Цалюки поселились в пригороде Тель — Авива — городе Петах — Тиква, в переводе с иврита — «врата надежды». Михаилу нравилось, что у его нового города была героическая история[96].
Михаил — человек хозяйственный — сумел переслать в Израиль малой скоростью всю свою мебель, и они с Броней красиво оформили трехкомнатную квартиру. Потом он купил со скидкой машину. А покончив со всем этим, пошел в медицинский центр «Белинсон» — один из крупнейших в стране. Его встретили там приветливо:
— Пока мы не можем дать вам место врача. Но в городе есть научная лаборатория биохимии, которой руководит тоже алия из России Давид Дузман. Обратитесь к нему.
Фамилия Дузман показалась Михаилу знакомой, он спросил:
— Не тот ли это Дузман, жена которого объявляла голодовку перед зданием ООН, чтобы его выпустили из России?
— Да, этот самый. В Израиле их считают образцом любящей пары.
Через двенадцать часов полета «Боинг-747» израильской авиакомпании «Эль — Аль» подлетал к Тель — Авиву со стороны Средиземного моря. По радио объявили: «Мы подлетаем к берегам Израиля», заиграла бравурная музыка. Лиля с Алешей прильнули к иллюминатору, показалась полоса берега, а потом и Тель — Авив. У Лили навернулись на глаза слезы.
— Думали ли мы, что когда-нибудь увидим эту землю?
От аэропорта «Бен — Гурион» до Тель — Авива всего полчаса езды. Они сняли недорогой номер в старой гостинице близко к берегу моря и сразу вышли на набережную. В январе было непривычно тепло, дул приятный морской бриз. Лиля вдруг остановилась, глубоко вздохнула и засмеялась.
— Лилечка, чему ты смеешься?
— Я не знаю… Со мной произошло что-то мистическое: стало так легко и приятно, захотелось смеяться. — Она взяла его под руку и прижалась к нему.
На широкой набережной гуляли толпы людей, поражало разнообразие типов лиц.
— Смотри, как израильтяне отличаются от евреев во всем остальном мире, — говорил Алеша. — В отличие от евреев России, в израильтянах сразу заметна уверенность хозяев страны. Даже на лицах пожилых людей спокойствие и достоинство.

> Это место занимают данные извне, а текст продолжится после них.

(** ** Context switches (armv7-r)

    Saving the registers of the old task and restoring those of the task at
    the head of the ready-to-run list: at once from task level, on return
    from the interrupt in a handler. *)

Definition switch_context (k : kernel) : kernel := set_cpu (rtr_head k) k.

Definition up_block_task (k : kernel) (tcb : Z) (state : tstate) : option kernel :=
  t ← get_tcb k tcb;
  _ ← assert (is_readytorun (task_state t));
  '(k, switch_needed) ← sched_removereadytorun k tcb;
  k ← sched_addblocked k tcb state;
  '(k, switch_needed) ←
    (if head (lists k g_pendingtasks) =? 0 then Some (k, switch_needed)
     else '(k, changed) ← sched_mergepending k; Some (k, switch_needed || changed));
  Some (if (switch_needed : bool) then switch_context k else k).

Definition up_unblock_task (k : kernel) (tcb : Z) : option kernel :=
  t ← get_tcb k tcb;
  _ ← assert (is_blocked (task_state t));
  k ← sched_removeblocked k tcb;
  '(k, changed) ← sched_addreadytorun k tcb;
  Some (if (changed : bool) then switch_context k else k).

(** Returns whether the task at the head changed, and with it the context. *)
Definition up_release_pending (k : kernel) : option (kernel * bool) :=
  '(k, changed) ← sched_mergepending k;
  Some (if (changed : bool) then switch_context k else k, changed).

Definition up_reprioritize_rtr (k : kernel) (tcb priority : Z) : option kernel :=
  t ← get_tcb k tcb;
  _ ← assert (is_readytorun (task_state t) && (SCHED_PRIORITY_MIN <=? priority));
  '(k, removed) ← sched_removereadytorun k tcb;
  k ← upd_tcb k tcb (set_sched_priority priority);
  '(k, first) ← sched_addreadytorun k tcb;
  let switch_needed := xorb removed first in
  if switch_needed then
    k ← (if head (lists k g_pendingtasks) =? 0 then Some k else r ← sched_mergepending k; Some r.1);
    Some (switch_context k)
  else Some k.

(** ** Preemption lock *)

Definition sched_lock (k : kernel) : option kernel :=
  let rtcb := rtr_head k in
  if negb (rtcb =? 0) && negb (in_irq k) then
    _ ← assert (lockcount (tcbs k rtcb) <? MAX_LOCK_COUNT);
    upd_tcb k rtcb (fun t => set_lockcount (lockcount t + 1) t)
  else Some k.

(** The part of [sched_unlock] after [up_release_pending]; when that switched
    contexts it runs once [rtcb] is resumed. *)
Definition sched_unlock_slice (rtcb : Z) (k : kernel) : option kernel :=
  t ← get_tcb k rtcb;
  if negb (Z.land (flags t) TCB_FLAG_ROUND_ROBIN =? 0) && (timeslice t =? 0) && negb (rtcb =? rtr_head k)
  then upd_tcb k rtcb (set_timeslice (MSEC2TICK CONFIG_RR_INTERVAL))
  else Some k.

Definition sched_unlock (k : kernel) : option kernel :=
  let rtcb := rtr_head k in
  if negb (rtcb =? 0) && negb (in_irq k) then
    k ← upd_tcb k rtcb (fun t => if lockcount t =? 0 then t else set_lockcount (lockcount t - 1) t);
    if lockcount (tcbs k rtcb) <=? 0 then
      k ← upd_tcb k rtcb (set_lockcount 0);
      '(k, switched) ←
        (if head (lists k g_pendingtasks) =? 0 then Some (k, false) else up_release_pending k);
      if (switched : bool) then Some k else sched_unlock_slice rtcb k
    else Some k
  else Some k.

Definition sched_lockcount (k : kernel) : option Z := r ← get_tcb k (rtr_head k); Some (lockcount r).

(** ** Priorities *)

Definition sched_setpriority (k : kernel) (tcb priority : Z) : option (kernel * Z) :=
  if (priority <? SCHED_PRIORITY_MIN) || (SCHED_PRIORITY_MAX <? priority) then Some (set_errno k EINVAL, ERROR)
  else
    t ← get_tcb k tcb;
    k ←
      match task_state t with
      | TSTATE_TASK_RUNNING =>
          next ← get_flink (lk k) tcb;
          n ← get_tcb k next;
          if priority <=? sched_priority n then up_reprioritize_rtr k tcb (u8 priority)
          else upd_tcb k tcb (set_sched_priority (u8 priority))
      | TSTATE_TASK_READYTORUN =>
          r ← get_tcb k (rtr_head k);
          if sched_priority r <? priority then up_reprioritize_rtr k tcb (u8 priority)
          else
            '(k, changed) ← sched_removereadytorun k tcb;
            _ ← assert (negb changed);
            k ← upd_tcb k tcb (set_sched_priority (u8 priority));
            '(k, changed) ← sched_addreadytorun k tcb;
            _ ← assert (negb changed);
            Some k
      | state =>
          if (g_tasklisttable state).2 then
            tl ← (g_tasklisttable state).1;
            '(L, q) ← dq_rem (lk k) tcb (lists k tl);
            k ← upd_tcb (set_list tl q (set_lk L k)) tcb (set_sched_priority (u8 priority));
            r ← sched_addprioritized k tcb tl;
            Some r.1
          else upd_tcb k tcb (set_sched_priority (u8 priority))
      end;
    Some (k, OK).

Definition sched_reprioritize (k : kernel) (tcb priority : Z) : option (kernel * Z) :=
  '(k, ret) ← sched_setpriority k tcb priority;
  if ret =? 0 then
    k ← upd_tcb k tcb (set_base_priority (u8 priority));
    k ← upd_tcb k tcb (set_npend_reprio 0);
    Some (k, ret)
  else Some (k, ret).

Definition sched_yield (k : kernel) : option (kernel * Z) :=
  r ← get_tcb k (rtr_head k);
  sched_setpriority k (rtr_head k) (sched_priority r).

(** ** Round-robin time slices *)

Definition sched_process_timeslice (k : kernel) : option kernel :=
  let rtcb := rtr_head k in
  r ← get_tcb k rtcb;
  if negb (Z.land (flags r) TCB_FLAG_ROUND_ROBIN =? 0) then
    if timeslice r <=? 1 then
      if lockcount r =? 0 then
        k ← upd_tcb k rtcb (set_timeslice (MSEC2TICK CONFIG_RR_INTERVAL));
        next ← get_flink (lk k) rtcb;
        if negb (next =? 0) && (sched_priority r <=? sched_priority (tcbs k next))
        then up_reprioritize_rtr k rtcb (sched_priority r)
        else Some k
      else Some k
    else upd_tcb k rtcb (set_timeslice (timeslice r - 1))
  else Some k.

— Алешка, ты же поэт, в тебе просто говорит поэтическое воображение, — засмеялась Лиля.
— Ну и что, поэт всегда лучше чувствует. Посмотри на этих высоких стройных парней с автоматами на плечах и на этих девушек в военной форме. От них веет силой и решительностью. Как свободно они держатся!
Углубившись в улицы, они стали встречать немало эмигрантов из России, повсюду слышалась русская речь, там и тут баянисты играли и пели песни: «Катюша», «Три танкиста», «Полюшко — поле» — собирали деньги.